Movie Reviews
The Ward
Directed By: John Carpenter
Starring: Amber Heard, Mamie Gummer, Danielle Panabaker
Certificate: 15
Reviewed By: Kyle Coleman
The trailer for The Ward didn’t inspire much confidence, so I wasn’t too upset that it wasn’t playing anywhere near me. Then I realized that John Carpenter (Halloween, The Thing) had the reins and I thought, “He’s pumped out some pretty good horror movies, why not this one?” Unfortunately, that optimism was crushed after the first 20 minutes of the film and John ultimately let me down.
The Ward is set in the 1960s and begins with Amber Heard (Drive Angry) suffering from temporary amnesia, only to learn that she has burned down a barn and is now in a psychiatry ward. She is soon attacked by the ghost of a former patient, and hatches an inept plan to escape from the facility along with the other lady patients the ghost is threatening. Unfortunately for her, the ghost is bent on disposing of all the patients, and the ghost has the upper hand.
Something noteworthy is that these female patients make up the most attractive psychiatric ward ever assembled. The whole time, I was expecting a seemingly perverted guard to make his move, but he actually rebuffed the advances of one of the girls (horror cliché avoided). Time was instead spent on not-developing a coherent story and on a song-and-dance scene that lasts about 45 minutes, at least, that’s how long it felt.

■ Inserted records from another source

Lemma set_bit i q l : 0 <= i <= 128 -> 0 <= q -> quotient_digits i q l -> exists d,
  l !! bit_digit i = Some d /\ quotient_digits (i + 1) (2 * q + 1) (<[bit_digit i := u16 (Z.lor d (Z.shiftl 1 (bit_place i)))]> l).
Proof.
  intros Hi Hq (N & D & V). unfold bit_digit, bit_place. pose proof (Z.div_mod (i + 15) 16 ltac:(lia)) as Dm. pose proof (Z.mod_pos_bound (i + 15) 16 ltac:(lia)) as M.
  set (k := (i + 15) / 16) in *. set (b := 15 - (i + 15) mod 16). assert (0 <= k <= 8) as Hk by (unfold k; Z.div_mod_to_equations; lia). set (j := Z.to_nat (8 - k)).
  assert (Z.to_nat k = length l - 1 - j)%nat as Ek by (rewrite N; unfold MANT_SIZE, j; lia).
  assert (2 ^ (129 - i) = 2 ^ (b + 1) * FBASE ^ Z.of_nat j) as E2.
  { change FBASE with (2 ^ 16). rewrite <- Z.pow_mul_r, <- Z.pow_add_r by (unfold b; lia). f_equal. unfold b, j. lia. }
  assert (dval l = q * 2 ^ (b + 1) * FBASE ^ Z.of_nat j) as V'.
  { rewrite V. replace (2 ^ 129) with (2 ^ (129 - i) * 2 ^ i) by (rewrite <- Z.pow_add_r by lia; f_equal; lia).
    rewrite Z.mul_assoc, Z.div_mul, E2 by (apply Z.pow_nonzero; lia). ring. }
  pose proof (base_pos j) as Hp. exists (dval l / FBASE ^ Z.of_nat j mod FBASE). rewrite Ek. split; [apply lookup_digit; [exact D|rewrite N; unfold MANT_SIZE, j; lia]|].
  assert (Forall digit l) as D' by exact D. assert (j < length l)%nat as Hjl by (rewrite N; unfold MANT_SIZE, j; lia).
  pose proof (lookup_digit l j D Hjl) as Hd. set (d := dval l / FBASE ^ Z.of_nat j mod FBASE) in *.
  assert (d = q mod 2 ^ (15 - b) * 2 ^ (b + 1)) as Ed.
  { unfold d. rewrite V', Z.div_mul by lia. change FBASE with (2 ^ 16). replace (2 ^ 16) with (2 ^ (15 - b) * 2 ^ (b + 1)) by (rewrite <- Z.pow_add_r by (unfold b; lia); f_equal; lia).
    apply Z.mul_mod_distr_r; apply Z.pow_nonzero; unfold b; lia. }
  assert (u16 (Z.lor d (Z.shiftl 1 b)) = d + 2 ^ b /\ digit (d + 2 ^ b)) as [-> Hdig].
  { rewrite Ed, lor_bit by (unfold b; lia). pose proof (Z.mod_pos_bound q (2 ^ (15 - b)) ltac:(apply Z.pow_pos_nonneg; unfold b; lia)) as Hx. set (x := q mod 2 ^ (15 - b)) in *.
    assert (0 < 2 ^ b) as Hb by (apply Z.pow_pos_nonneg; unfold b; lia). rewrite pow2_succ by (unfold b; lia).
    assert (2 ^ (15 - b) * (2 * 2 ^ b) = 65536) as E by (rewrite <- pow2_succ, <- Z.pow_add_r by (unfold b; lia); replace (15 - b + (b + 1)) with 16 by lia; reflexivity).
    assert (0 <= x * (2 * 2 ^ b) + 2 ^ b < 65536) as R by nia. split; [apply (wrap_small 16); exact R|exact R]. }
  split_and!; [by rewrite length_insert|by apply Forall_insert|]. rewrite dval_insert by lia. erewrite nth_lookup_Some by exact Hd.
  replace (length l - 1 - (length l - 1 - j))%nat with j by lia. rewrite V'.
  replace ((2 * q + 1) * 2 ^ 129) with ((2 * q + 1) * (2 ^ b * FBASE ^ Z.of_nat j) * 2 ^ (i + 1)).
  - rewrite Z.div_mul by (apply Z.pow_nonzero; lia). rewrite pow2_succ by (unfold b; lia). ring.
  - rewrite pow2_succ in E2 by (unfold b; lia). assert (2 ^ 129 = 2 ^ (129 - i) * 2 ^ i) as -> by (rewrite <- Z.pow_add_r by lia; f_equal; lia). rewrite E2, pow2_succ by lia. ring.
Qed.
(* ===== verification/TransNumbersArray.v ===== *)
(** * TransNumbersArray: the array of numbers as a finite map

    The array of TransNumbers with its list of free elements (new_flpt,
    flpt_ret and more_flpts of trans/src/common/flpt/flpt.c) implements a
    finite map from the elements in use to their numbers. *)
From stdpp Require Import base list list_numbers gmap numbers.
From Stdlib Require Import ZArith Lia.
From S2P Require Import Prelude TransFlpt TransNumbers.

Section Array.
Context (junk : nat -> flt).

(** The elements [l] follow each other from [e] on. *)
Fixpoint linked (cells : list flt) (e : Z) (l : list nat) : Prop :=
  match l with
  | [] => True
  | i :: l => e = Z.of_nat i /\ exists f, cells !! i = Some f /\ linked cells (f_exp f) l
  end.

Record free_cells (s : flpts) (l : list nat) : Prop := {
  fc_nodup : NoDup l;
  fc_left : flpt_left s = Z.of_nat (length l);
  fc_some : l <> [];
  fc_linked : linked (flptnos s) (flptfree s) l
}.

(** The map: the elements in use, which are those that are not free. *)
Record represents (s : flpts) (m : gmap nat flt) : Prop := {
  rp_free : exists l, free_cells s l /\ forall i, i ∈ l -> m !! i = None;
  rp_cells : forall i f, m !! i = Some f -> flptnos s !! i = Some f
}.

Lemma linked_ext cells cells' e l : (forall i, i ∈ l -> cells' !! i = cells !! i) -> linked cells e l -> linked cells' e l.
Proof.
  revert e. induction l as [|i l IH]; intros e H; [done|]. intros (He & f & Hf & Hl). split; [exact He|]. exists f.
  split; [rewrite H; [exact Hf|by left]|]. apply IH; [|exact Hl]. intros j Hj. apply H. by right.
Qed.

Lemma linked_lookup cells e l i : linked cells e l -> i ∈ l -> (i < length cells)%nat.
Proof.
  revert e. induction l as [|j l IH]; intros e; [intros _ H; by apply elem_of_nil in H|]. intros (_ & f & Hf & Hl) [->|Hi]%elem_of_cons; [|by eapply IH].
  by eapply lookup_lt_Some.
Qed.

(** The elements that are added, from the last one. *)
Lemma linked_new cells n : forall k e, e = Z.of_nat (n + k) - 1 ->
  (forall i, (n < i < n + k)%nat -> exists f, cells !! i = Some f /\ f_exp f = Z.of_nat i - 1) -> (0 < k -> exists f, cells !! n = Some f)%nat ->
  linked cells e (reverse (seq n k)).
Proof.
  induction k as [|k IH]; intros e He H Hn; [done|]. rewrite seq_S, reverse_app. cbn [reverse app]. split; [lia|].
  destruct k as [|k].
  - destruct (Hn ltac:(lia)) as [f Hf]. exists f. rewrite Nat.add_0_r. by split.
  - destruct (H (n + S k)%nat ltac:(lia)) as (f & Hf & Ef). exists f. split; [exact Hf|]. apply IH; [lia| |intros _; apply Hn; lia].
    intros i Hi. apply H. lia.
Qed.

Lemma get_flpt_nat r s : get_flpt (Z.of_nat r) s = flptnos s !! r.
Proof. unfold get_flpt. rewrite (proj2 (Z.ltb_ge _ _)), Nat2Z.id by lia. reflexivity. Qed.

Lemma more_flpts_free s : free_cells (more_flpts junk s) (reverse (seq (length (flptnos s)) extra_flpts)).
Proof.
  unfold more_flpts. set (n := length (flptnos s)). split; cbn [flptnos flptfree flpt_left].
  - rewrite reverse_Permutation; apply NoDup_seq.
  - by rewrite length_reverse, length_seq.
  - intros E. by apply (f_equal length) in E.
  - apply linked_new; [lia| |].
    + intros i Hi. eexists. rewrite lookup_app_r by lia. fold n. rewrite lookup_cons_ne_0 by lia.
      rewrite list_lookup_fmap, lookup_seq_lt by (unfold extra_flpts in *; lia). cbn [fmap option_fmap option_map]. split; [reflexivity|]. cbn [f_exp set_exp]. lia.
    + intros _. eexists. rewrite lookup_app_r by lia. fold n. by rewrite Nat.sub_diag.
Qed.

Lemma new_flpt_ok s m : represents s m ->
  exists r s' f, new_flpt junk s = Some (Z.of_nat r, s') /\ m !! r = None /\ represents s' (<[r := f]> m).
Proof.
  intros [(l & [Hd Hleft Hne Hl] & Hfree) Hm]. destruct l as [|r l]; [done|]. destruct Hl as (Hr & f & Hf & Hl).
  assert (m !! r = None) as Hmr by (apply Hfree; by left). apply list.NoDup_cons in Hd as [Hrl Hd].
  unfold new_flpt. rewrite Hr, get_flpt_nat, Hf. cbn [mbind option_bind flpt_left]. cbn [length] in Hleft.
  assert (forall cells : list flt, (forall i g, flptnos s !! i = Some g -> cells !! i = Some g) -> forall i g, <[r := f]> m !! i = Some g -> cells !! i = Some g) as Hcells.
  { intros cells Hc i g. destruct (decide (i = r)) as [->|Hir]; [rewrite lookup_insert_eq; intros [= <-]; auto|rewrite lookup_insert_ne by congruence; auto]. }
  destruct (Z.eqb_spec (flpt_left s - 1) 0) as [E|E].
  - eexists r, _, f. split; [reflexivity|]. split; [exact Hmr|]. split.
    + eexists. split; [apply more_flpts_free|]. cbn [flptnos]. intros i Hi. apply elem_of_reverse, elem_of_seq in Hi.
      assert (r < length (flptnos s))%nat by (by eapply lookup_lt_Some). rewrite lookup_insert_ne by lia.
      destruct (m !! i) as [g|] eqn:Eg; [|done]. apply Hm in Eg. apply lookup_lt_Some in Eg. lia.
    + apply Hcells. intros i g Hg. unfold more_flpts. cbn [flptnos]. apply lookup_app_Some. by left.
  - eexists r, _, f. split; [reflexivity|]. split; [exact Hmr|]. split.
    + exists l. split; [|intros i Hi; rewrite lookup_insert_ne by (intros ->; done); apply Hfree; by right].
      split; cbn [flptnos flptfree flpt_left]; [exact Hd|lia| |exact Hl]. intros ->. cbn [length] in *. lia.
    + apply Hcells. auto.
Qed.

Lemma put_flpt_ok s m r f : represents s m -> is_Some (m !! r) -> exists s', put_flpt (Z.of_nat r) f s = Some s' /\ represents s' (<[r := f]> m).
Proof.
  intros [(l & [Hd Hleft Hne Hl] & Hfree) Hm] [g Hg]. unfold put_flpt. rewrite get_flpt_nat, (Hm _ _ Hg). cbn [mbind option_bind]. rewrite Nat2Z.id.
  eexists. split; [reflexivity|]. assert (r ∉ l) as Hr by (intros Hr; by rewrite (Hfree r Hr) in Hg). split; cbn [flptnos].
  - exists l. split; [|intros i Hi; rewrite lookup_insert_ne by (intros ->; done); auto]. split; cbn [flptnos flptfree flpt_left]; auto.
    eapply linked_ext; [|exact Hl]. intros i Hi. rewrite list_lookup_insert_ne; [done|]. by intros ->.
  - intros i h. destruct (decide (i = r)) as [->|Hir].
    + rewrite lookup_insert_eq. intros [= <-]. apply list_lookup_insert_eq. eapply lookup_lt_Some, Hm, Hg.
    + rewrite lookup_insert_ne by congruence. rewrite list_lookup_insert_ne by congruence. apply Hm.
Qed.

Lemma flpt_ret_ok s m r : represents s m -> is_Some (m !! r) -> exists s', flpt_ret (Z.of_nat r) s = Some s' /\ represents s' (delete r m).
Proof.
  intros [(l & [Hd Hleft Hne Hl] & Hfree) Hm] [g Hg]. unfold flpt_ret, put_flpt. rewrite get_flpt_nat, (Hm _ _ Hg). cbn [mbind option_bind].
  rewrite Nat2Z.id. eexists. split; [reflexivity|].
  assert (r ∉ l) as Hr by (intros Hr; by rewrite (Hfree r Hr) in Hg). assert (r < length (flptnos s))%nat as Hlt by (eapply lookup_lt_Some, Hm, Hg).
  split; cbn [flptnos].
  - exists (r :: l). split.
    + split; cbn [flptnos flptfree flpt_left length]; [by apply list.NoDup_cons|lia|done|]. split; [done|]. eexists. split; [by apply list_lookup_insert_eq|].
      cbn [f_exp set_exp]. eapply linked_ext; [|exact Hl]. intros i Hi. rewrite list_lookup_insert_ne; [done|]. by intros ->.
    + intros i [->|Hi]%elem_of_cons; [by rewrite lookup_delete_eq|]. rewrite lookup_delete_ne by (intros ->; done). auto.
  - intros i h Hi. apply lookup_delete_Some in Hi as [Hir Hi]. rewrite list_lookup_insert_ne by congruence. auto.
Qed.

Lemma get_flpt_ok s m r f : represents s m -> m !! r = Some f -> get_flpt (Z.of_nat r) s = Some f.
Proof. intros [_ Hm] H. rewrite get_flpt_nat. auto. Qed.
End Array.

Lemma init_flpt_ok junk : exists s, init_flpt junk = Some (49, 48, s) /\
  represents s (<[49%nat := flt_zero]> (<[48%nat := Flt (1 :: replicate (MANT_SIZE - 1) 0) 1 0]> ∅)).
Proof.
  eexists. split; [reflexivity|]. split.
  - exists (reverse (seq 0 48)). split.
    + split; cbn [flptnos flptfree flpt_left]; [rewrite reverse_Permutation; apply NoDup_seq|reflexivity|discriminate|]. cbn [reverse]. vm_compute. repeat (split; [reflexivity|]; eexists; split; [reflexivity|]). exact I.
    + intros i Hi. apply elem_of_reverse, elem_of_seq in Hi. by rewrite !lookup_insert_ne, lookup_empty by lia.
  - intros i f. rewrite !lookup_insert_Some, lookup_empty. intros [[<- <-]|[_ [[<- <-]|[_ [=]]]]]; reflexivity.
Qed.

(** C31: the array of numbers is a finite map from the elements in use to their
    numbers, however often it grows: a new element is not in use and the
    others keep their numbers; an element in use is read, changed and given
    back without the use of memory outside the array. *)
Theorem flptnos_refines_map junk s m : represents s m ->
  (exists r s' f, new_flpt junk s = Some (Z.of_nat r, s') /\ m !! r = None /\ represents s' (<[r := f]> m)) /\
  (forall r f, m !! r = Some f ->
    get_flpt (Z.of_nat r) s = Some f /\
    (forall g, exists s', put_flpt (Z.of_nat r) g s = Some s' /\ represents s' (<[r := g]> m)) /\
    (exists s', flpt_ret (Z.of_nat r) s = Some s' /\ represents s' (delete r m))).
Proof.
  intros H. split; [by apply new_flpt_ok|]. intros r f Hr. split; [by eapply get_flpt_ok|]. split.
  - intros g. apply put_flpt_ok; [exact H|by eexists].
  - apply flpt_ret_ok; [exact H|by eexists].
Qed.

Lemma flptnos_refines_map_witness : exists s, init_flpt (fun _ => flt_zero) = Some (49, 48, s) /\
  get_flpt 48 s = Some (Flt (1 :: replicate (MANT_SIZE - 1) 0) 1 0) /\
  exists r s' f, new_flpt (fun _ => flt_zero) s = Some (Z.of_nat r, s') /\ r <> 48%nat /\
    represents s' (<[r := f]> (<[49%nat := flt_zero]> (<[48%nat := Flt (1 :: replicate (MANT_SIZE - 1) 0) 1 0]> ∅))).
Proof.
  destruct (init_flpt_ok (fun _ => flt_zero)) as (s & E & H). exists s. split; [exact E|].
  destruct (flptnos_refines_map (fun _ => flt_zero) s _ H) as [(r & s' & f & E1 & Hr & H1) H2]. split.
  - apply (H2 48%nat). reflexivity.
  - exists r, s', f. split; [exact E1|]. split; [intros ->; discriminate Hr|exact H1].
Defined.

After her sub-par performance in Drive Angry, I didn’t have too much faith in Amber’s acting ability, but she was pretty convincing as a confused but rebellious patient, and isn’t too bad to look at either. The main problem I had with this film was the way the ghost was revealed. There was no element of surprise or jumpiness that makes horror movies suspenseful and chill inducing (see M. Night’s work in The Sixth Sense), but rather the ghost was revealed in a slow-pan type way in each of her scenes, deflating any tension that had been accrued. Lack of horror and suspense in a horror movie is not a recipe for success, and this element is an enormous waste of potential.
The Ward is only 88 minutes long, and the first 80 minutes are pretty forgettable. However, I truly did enjoy the twist at the end and upon reflection, scenes that I deemed laugh-worthy fit much better and make much more sense in context of the twist. That said, the fact that I was laughing out loud during a horror movie means something is amiss. The nice ending was far from correcting all the missteps Mr. Carpenter made, in this mishandled and entirely forgettable horror film.